About this task> Line by line, please look for the word "never" in the following records, then copy each line you find it in.

(Beginning of Records provided)

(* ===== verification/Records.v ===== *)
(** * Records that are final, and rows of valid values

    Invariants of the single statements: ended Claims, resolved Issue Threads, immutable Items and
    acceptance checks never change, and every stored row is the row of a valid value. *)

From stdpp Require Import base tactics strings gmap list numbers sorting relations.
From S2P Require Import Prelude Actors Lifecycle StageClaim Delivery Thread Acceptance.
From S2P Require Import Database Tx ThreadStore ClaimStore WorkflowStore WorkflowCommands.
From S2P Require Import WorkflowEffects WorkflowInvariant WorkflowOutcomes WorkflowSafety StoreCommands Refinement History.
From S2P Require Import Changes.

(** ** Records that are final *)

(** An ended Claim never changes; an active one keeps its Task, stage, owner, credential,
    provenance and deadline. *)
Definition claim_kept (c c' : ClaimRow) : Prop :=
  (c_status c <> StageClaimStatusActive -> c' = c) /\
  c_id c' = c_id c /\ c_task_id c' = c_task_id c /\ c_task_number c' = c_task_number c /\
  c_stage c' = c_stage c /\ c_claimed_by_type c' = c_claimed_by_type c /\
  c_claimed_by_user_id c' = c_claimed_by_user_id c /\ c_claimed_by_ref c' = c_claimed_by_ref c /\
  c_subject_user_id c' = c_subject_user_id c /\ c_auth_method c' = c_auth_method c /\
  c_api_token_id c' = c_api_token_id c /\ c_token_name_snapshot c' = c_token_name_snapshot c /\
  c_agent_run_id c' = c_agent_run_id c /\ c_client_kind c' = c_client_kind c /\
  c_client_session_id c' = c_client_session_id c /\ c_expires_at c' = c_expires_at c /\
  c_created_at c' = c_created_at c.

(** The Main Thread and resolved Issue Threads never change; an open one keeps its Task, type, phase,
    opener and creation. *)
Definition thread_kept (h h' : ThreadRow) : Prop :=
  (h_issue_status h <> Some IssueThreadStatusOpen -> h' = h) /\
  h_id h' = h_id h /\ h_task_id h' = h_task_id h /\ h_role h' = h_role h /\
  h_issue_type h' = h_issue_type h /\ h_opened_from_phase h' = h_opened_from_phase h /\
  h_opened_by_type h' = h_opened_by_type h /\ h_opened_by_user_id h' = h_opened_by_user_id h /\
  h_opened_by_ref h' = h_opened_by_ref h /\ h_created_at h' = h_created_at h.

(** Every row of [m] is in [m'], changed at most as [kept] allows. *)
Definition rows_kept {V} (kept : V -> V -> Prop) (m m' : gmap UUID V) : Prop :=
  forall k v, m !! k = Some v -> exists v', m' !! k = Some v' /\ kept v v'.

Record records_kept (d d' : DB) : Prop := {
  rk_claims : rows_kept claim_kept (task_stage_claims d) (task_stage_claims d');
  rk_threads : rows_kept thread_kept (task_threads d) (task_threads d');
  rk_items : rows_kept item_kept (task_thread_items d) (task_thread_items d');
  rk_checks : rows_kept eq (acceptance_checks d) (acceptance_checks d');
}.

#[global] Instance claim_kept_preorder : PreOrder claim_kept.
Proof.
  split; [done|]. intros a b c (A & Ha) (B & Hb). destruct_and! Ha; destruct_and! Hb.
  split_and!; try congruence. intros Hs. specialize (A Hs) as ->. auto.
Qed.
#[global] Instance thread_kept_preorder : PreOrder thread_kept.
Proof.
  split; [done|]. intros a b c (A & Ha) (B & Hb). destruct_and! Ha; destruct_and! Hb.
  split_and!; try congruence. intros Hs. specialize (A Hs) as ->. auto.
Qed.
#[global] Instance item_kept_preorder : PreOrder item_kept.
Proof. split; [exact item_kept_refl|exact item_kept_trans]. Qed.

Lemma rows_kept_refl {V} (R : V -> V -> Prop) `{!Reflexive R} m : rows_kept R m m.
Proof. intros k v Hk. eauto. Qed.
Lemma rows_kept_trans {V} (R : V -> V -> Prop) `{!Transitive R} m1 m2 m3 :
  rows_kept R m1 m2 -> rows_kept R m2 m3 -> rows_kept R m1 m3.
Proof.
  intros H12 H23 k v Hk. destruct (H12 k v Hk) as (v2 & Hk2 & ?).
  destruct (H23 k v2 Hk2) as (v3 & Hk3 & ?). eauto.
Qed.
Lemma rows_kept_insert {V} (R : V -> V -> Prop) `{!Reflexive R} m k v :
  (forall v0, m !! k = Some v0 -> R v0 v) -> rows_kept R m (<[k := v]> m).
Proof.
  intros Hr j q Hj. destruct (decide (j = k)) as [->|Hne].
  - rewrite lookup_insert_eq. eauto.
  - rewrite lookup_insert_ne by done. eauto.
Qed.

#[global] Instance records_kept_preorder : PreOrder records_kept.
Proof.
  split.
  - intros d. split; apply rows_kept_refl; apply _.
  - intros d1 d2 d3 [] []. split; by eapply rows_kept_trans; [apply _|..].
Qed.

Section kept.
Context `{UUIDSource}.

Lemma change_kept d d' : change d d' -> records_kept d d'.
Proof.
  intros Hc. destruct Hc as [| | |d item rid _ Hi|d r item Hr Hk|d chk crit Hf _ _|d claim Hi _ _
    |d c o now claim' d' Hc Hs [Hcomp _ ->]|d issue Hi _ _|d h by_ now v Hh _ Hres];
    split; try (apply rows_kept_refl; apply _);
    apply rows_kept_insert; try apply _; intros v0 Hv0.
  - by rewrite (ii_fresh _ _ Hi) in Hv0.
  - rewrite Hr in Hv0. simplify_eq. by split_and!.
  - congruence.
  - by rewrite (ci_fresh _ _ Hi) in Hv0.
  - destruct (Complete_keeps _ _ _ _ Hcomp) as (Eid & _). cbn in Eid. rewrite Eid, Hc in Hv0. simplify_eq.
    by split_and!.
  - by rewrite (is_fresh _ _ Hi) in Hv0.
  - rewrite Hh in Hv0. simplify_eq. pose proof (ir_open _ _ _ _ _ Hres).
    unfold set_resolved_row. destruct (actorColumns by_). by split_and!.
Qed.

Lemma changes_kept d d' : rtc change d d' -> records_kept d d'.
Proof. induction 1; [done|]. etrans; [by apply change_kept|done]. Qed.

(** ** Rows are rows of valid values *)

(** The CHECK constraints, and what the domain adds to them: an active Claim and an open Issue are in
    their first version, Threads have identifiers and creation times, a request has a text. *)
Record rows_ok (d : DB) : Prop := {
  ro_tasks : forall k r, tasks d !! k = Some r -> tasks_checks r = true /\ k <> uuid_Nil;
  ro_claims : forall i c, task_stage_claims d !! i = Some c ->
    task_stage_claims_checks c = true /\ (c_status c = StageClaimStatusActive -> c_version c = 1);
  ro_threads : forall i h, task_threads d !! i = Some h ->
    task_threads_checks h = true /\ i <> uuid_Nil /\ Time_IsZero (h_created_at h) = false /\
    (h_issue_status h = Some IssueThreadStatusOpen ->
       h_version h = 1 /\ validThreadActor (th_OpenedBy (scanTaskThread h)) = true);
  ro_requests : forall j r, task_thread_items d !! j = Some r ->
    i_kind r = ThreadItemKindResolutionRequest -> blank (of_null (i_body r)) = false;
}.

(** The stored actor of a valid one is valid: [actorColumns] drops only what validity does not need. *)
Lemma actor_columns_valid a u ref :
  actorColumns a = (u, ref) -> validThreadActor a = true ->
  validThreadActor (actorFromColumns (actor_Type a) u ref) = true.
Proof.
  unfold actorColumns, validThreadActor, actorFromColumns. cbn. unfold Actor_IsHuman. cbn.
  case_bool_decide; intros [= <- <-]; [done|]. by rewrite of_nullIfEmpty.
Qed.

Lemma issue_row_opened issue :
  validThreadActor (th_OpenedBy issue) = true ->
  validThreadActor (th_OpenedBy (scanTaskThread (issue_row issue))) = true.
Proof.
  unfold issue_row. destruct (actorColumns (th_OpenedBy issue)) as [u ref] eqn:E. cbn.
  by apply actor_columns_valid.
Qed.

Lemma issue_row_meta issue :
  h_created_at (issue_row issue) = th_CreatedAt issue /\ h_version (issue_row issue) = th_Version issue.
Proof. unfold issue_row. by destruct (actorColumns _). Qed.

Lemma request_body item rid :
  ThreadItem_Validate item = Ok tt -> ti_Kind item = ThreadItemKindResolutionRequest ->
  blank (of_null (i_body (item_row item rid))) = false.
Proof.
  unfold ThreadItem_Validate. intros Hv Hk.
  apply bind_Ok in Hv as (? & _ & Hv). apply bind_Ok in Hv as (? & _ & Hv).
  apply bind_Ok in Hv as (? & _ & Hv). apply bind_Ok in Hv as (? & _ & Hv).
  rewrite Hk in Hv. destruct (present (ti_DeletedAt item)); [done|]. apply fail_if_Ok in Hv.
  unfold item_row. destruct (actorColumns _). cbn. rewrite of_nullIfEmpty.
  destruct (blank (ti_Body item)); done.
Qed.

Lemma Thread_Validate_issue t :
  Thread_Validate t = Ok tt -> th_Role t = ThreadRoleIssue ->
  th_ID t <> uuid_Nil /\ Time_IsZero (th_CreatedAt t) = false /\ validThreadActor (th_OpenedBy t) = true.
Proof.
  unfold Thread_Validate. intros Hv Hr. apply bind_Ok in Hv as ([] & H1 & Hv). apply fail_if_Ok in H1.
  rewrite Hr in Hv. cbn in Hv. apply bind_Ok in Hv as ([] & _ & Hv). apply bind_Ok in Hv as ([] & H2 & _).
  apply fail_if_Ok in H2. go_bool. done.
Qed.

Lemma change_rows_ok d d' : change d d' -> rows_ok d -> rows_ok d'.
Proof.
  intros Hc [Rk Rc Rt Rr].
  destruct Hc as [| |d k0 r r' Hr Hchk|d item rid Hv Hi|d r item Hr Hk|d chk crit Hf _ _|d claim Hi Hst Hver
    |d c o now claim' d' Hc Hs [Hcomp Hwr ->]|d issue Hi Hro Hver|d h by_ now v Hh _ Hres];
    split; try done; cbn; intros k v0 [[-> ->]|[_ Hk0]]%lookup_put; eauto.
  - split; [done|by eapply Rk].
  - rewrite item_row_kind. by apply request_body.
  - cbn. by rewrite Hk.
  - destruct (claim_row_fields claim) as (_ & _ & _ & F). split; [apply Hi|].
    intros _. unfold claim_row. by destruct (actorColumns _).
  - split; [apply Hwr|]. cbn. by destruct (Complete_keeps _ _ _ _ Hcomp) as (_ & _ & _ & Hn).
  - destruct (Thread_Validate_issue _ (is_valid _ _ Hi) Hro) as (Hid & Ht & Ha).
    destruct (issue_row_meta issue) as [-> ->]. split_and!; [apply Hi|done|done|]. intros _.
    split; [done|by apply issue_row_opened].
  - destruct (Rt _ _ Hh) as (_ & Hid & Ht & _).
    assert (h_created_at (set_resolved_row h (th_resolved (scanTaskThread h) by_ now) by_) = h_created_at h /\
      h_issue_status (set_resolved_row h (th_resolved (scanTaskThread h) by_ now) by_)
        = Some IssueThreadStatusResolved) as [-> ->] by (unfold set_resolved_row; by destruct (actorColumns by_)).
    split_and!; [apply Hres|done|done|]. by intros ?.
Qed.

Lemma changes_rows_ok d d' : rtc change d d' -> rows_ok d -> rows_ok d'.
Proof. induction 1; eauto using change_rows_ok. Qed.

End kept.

(End of Records provided)

Exercise answer>
    acceptance checks never change, and every stored row is the row of a valid value. *)
(** An ended Claim never changes; an active one keeps its Task, stage, owner, credential,
(** The Main Thread and resolved Issue Threads never change; an open one keeps its Task, type, phase,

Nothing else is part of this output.